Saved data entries

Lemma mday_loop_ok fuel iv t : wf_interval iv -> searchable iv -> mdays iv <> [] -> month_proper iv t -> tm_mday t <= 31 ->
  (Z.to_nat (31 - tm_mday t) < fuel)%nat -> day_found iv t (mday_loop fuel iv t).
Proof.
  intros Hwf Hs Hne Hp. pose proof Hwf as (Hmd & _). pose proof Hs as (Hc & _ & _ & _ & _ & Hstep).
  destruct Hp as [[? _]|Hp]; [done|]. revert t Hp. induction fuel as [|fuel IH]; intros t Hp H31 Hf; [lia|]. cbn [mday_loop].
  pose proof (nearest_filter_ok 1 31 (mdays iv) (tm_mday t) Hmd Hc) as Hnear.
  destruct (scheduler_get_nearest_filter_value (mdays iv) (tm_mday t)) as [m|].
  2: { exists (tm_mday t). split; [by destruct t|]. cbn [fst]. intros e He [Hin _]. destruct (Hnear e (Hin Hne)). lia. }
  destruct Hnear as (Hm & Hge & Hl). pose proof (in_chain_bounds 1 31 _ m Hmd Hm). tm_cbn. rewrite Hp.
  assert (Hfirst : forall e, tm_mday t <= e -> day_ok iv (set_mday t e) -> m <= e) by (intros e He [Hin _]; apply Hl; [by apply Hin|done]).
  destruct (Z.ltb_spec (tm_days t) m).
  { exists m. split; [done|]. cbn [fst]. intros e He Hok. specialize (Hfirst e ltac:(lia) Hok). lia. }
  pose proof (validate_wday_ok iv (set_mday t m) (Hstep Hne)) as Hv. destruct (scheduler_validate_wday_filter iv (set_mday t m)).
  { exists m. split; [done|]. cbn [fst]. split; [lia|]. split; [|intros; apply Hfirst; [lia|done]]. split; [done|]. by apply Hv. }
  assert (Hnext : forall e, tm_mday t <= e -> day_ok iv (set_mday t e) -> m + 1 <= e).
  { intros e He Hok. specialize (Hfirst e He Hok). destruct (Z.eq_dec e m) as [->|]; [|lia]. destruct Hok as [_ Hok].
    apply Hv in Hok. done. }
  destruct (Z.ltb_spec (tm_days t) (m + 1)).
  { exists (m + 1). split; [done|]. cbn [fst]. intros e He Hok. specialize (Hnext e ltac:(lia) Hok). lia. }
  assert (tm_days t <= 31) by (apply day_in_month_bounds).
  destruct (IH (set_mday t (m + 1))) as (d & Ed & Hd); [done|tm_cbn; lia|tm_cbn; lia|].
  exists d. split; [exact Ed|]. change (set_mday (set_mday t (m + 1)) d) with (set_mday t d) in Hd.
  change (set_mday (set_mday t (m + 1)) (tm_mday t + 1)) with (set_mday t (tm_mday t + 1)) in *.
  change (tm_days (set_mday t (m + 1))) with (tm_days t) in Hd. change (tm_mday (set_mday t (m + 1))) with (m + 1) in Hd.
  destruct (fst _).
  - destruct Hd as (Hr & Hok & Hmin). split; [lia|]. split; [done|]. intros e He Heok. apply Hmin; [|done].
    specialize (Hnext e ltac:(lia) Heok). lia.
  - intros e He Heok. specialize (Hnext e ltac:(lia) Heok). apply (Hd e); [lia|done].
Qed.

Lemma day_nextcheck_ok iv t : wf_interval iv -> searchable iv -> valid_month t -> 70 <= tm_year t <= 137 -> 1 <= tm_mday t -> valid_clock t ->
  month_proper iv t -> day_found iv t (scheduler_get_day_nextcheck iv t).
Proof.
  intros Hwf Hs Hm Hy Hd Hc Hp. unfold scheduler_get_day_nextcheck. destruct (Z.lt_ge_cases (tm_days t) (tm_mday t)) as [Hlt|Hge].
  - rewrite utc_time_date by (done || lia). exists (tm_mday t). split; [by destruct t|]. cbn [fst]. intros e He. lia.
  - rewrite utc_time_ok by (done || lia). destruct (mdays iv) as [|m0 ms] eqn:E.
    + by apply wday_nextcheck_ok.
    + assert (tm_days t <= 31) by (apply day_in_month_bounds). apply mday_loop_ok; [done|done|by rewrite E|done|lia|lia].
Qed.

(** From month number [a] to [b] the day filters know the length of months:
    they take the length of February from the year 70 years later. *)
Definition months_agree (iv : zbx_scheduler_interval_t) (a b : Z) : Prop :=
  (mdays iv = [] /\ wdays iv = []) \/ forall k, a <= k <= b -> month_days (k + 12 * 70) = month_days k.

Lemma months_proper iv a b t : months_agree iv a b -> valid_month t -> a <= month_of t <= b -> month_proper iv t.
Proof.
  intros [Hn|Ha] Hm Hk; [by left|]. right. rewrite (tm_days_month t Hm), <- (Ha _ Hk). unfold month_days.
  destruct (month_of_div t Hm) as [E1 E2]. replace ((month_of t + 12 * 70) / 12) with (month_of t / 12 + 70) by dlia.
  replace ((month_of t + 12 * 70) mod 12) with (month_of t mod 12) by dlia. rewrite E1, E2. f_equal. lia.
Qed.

---

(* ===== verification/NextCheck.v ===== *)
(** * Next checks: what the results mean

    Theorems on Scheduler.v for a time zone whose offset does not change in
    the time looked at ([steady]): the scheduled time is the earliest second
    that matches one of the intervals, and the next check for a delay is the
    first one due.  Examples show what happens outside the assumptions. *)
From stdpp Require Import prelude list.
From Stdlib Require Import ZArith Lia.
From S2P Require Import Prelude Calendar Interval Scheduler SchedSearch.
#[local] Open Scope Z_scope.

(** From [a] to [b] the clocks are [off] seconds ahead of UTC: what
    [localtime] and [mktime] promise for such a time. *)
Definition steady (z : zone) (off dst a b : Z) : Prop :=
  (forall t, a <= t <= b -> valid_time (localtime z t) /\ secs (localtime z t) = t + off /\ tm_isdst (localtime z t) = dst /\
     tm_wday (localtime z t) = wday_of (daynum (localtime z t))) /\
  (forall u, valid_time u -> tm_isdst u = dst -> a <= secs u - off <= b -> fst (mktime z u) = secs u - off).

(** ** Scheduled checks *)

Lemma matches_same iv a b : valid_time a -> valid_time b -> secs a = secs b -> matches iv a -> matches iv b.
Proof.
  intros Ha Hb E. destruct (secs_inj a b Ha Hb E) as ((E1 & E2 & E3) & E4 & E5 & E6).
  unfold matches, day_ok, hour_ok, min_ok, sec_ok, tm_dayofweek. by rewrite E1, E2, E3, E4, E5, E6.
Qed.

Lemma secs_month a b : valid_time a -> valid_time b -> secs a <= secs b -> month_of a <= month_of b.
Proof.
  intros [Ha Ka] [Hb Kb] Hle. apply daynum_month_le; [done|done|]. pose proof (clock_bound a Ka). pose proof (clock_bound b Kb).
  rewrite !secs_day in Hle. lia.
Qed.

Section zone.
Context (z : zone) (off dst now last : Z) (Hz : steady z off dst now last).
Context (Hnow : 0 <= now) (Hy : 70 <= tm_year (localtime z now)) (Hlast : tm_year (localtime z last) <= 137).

- [Exercise description]: Could you retype exactly the lines above, starting at the line that contains "destruct Hnear as" and ending at the line that contains "cbn [fst]. split;", and nothing more?

- [Answer box]:
  destruct Hnear as (Hm & Hge & Hl). pose proof (in_chain_bounds 1 31 _ m Hmd Hm). tm_cbn. rewrite Hp.
  assert (Hfirst : forall e, tm_mday t <= e -> day_ok iv (set_mday t e) -> m <= e) by (intros e He [Hin _]; apply Hl; [by apply Hin|done]).
  destruct (Z.ltb_spec (tm_days t) m).
  { exists m. split; [done|]. cbn [fst]. intros e He Hok. specialize (Hfirst e ltac:(lia) Hok). lia. }
  pose proof (validate_wday_ok iv (set_mday t m) (Hstep Hne)) as Hv. destruct (scheduler_validate_wday_filter iv (set_mday t m)).
  { exists m. split; [done|]. cbn [fst]. split; [lia|]. split; [|intros; apply Hfirst; [lia|done]]. split; [done|]. by apply Hv. }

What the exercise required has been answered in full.